**What you will do**:
List every line below containing "replace".

(Beginning of Dataset extract)

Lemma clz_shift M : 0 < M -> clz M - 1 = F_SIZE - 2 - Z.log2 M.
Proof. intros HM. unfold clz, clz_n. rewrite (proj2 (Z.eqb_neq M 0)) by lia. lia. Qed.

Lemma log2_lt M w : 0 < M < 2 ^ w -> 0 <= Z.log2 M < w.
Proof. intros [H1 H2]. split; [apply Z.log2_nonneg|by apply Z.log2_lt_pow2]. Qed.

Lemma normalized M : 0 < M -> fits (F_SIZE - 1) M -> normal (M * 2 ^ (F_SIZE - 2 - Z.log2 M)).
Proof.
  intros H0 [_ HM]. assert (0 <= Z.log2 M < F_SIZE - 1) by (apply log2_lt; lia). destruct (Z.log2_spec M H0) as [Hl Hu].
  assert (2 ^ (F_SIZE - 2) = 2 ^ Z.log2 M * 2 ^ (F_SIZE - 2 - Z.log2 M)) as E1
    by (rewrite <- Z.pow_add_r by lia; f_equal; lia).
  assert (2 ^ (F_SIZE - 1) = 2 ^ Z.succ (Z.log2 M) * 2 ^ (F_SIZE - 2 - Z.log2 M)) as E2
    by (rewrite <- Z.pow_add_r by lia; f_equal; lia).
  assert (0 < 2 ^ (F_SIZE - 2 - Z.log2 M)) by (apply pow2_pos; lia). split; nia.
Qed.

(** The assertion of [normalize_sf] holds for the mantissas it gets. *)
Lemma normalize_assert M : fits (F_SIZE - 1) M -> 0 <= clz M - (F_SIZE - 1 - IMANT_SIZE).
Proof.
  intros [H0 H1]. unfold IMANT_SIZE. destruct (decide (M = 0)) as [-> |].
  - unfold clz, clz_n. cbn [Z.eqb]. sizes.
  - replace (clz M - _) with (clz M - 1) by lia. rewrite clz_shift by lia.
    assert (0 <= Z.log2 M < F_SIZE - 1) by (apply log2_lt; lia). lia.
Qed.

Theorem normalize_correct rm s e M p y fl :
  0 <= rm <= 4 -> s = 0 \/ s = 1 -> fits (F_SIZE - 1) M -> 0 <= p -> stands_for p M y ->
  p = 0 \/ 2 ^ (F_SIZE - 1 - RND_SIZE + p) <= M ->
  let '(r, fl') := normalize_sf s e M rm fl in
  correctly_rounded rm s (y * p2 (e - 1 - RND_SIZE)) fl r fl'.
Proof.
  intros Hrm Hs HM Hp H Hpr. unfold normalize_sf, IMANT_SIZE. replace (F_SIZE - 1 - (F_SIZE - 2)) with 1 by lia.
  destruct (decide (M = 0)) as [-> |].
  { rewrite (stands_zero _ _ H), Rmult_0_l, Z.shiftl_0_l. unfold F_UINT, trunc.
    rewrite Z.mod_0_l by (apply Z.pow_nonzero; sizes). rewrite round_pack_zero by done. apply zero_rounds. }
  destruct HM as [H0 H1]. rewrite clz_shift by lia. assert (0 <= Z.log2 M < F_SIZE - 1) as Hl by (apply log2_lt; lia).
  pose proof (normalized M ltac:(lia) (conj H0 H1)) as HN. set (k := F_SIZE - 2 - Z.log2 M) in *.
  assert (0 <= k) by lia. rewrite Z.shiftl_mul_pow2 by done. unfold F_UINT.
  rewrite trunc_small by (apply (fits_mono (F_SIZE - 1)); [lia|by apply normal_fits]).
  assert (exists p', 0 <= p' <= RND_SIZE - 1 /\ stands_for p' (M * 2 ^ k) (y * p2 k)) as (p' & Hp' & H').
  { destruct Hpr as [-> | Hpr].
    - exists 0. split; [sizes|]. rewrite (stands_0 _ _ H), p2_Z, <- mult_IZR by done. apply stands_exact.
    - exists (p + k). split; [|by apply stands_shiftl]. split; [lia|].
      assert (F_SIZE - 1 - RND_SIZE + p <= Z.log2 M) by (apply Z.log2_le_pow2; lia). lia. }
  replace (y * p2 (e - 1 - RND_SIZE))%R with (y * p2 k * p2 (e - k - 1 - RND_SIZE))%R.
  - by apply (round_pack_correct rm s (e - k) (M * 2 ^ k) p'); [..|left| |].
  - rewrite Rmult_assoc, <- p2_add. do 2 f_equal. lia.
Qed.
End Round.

(End of Dataset extract)

**Solution for this task**:
  - replace (clz M - _) with (clz M - 1) by lia. rewrite clz_shift by lia.
  intros Hrm Hs HM Hp H Hpr. unfold normalize_sf, IMANT_SIZE. replace (F_SIZE - 1 - (F_SIZE - 2)) with 1 by lia.
  replace (y * p2 (e - 1 - RND_SIZE))%R with (y * p2 k * p2 (e - k - 1 - RND_SIZE))%R.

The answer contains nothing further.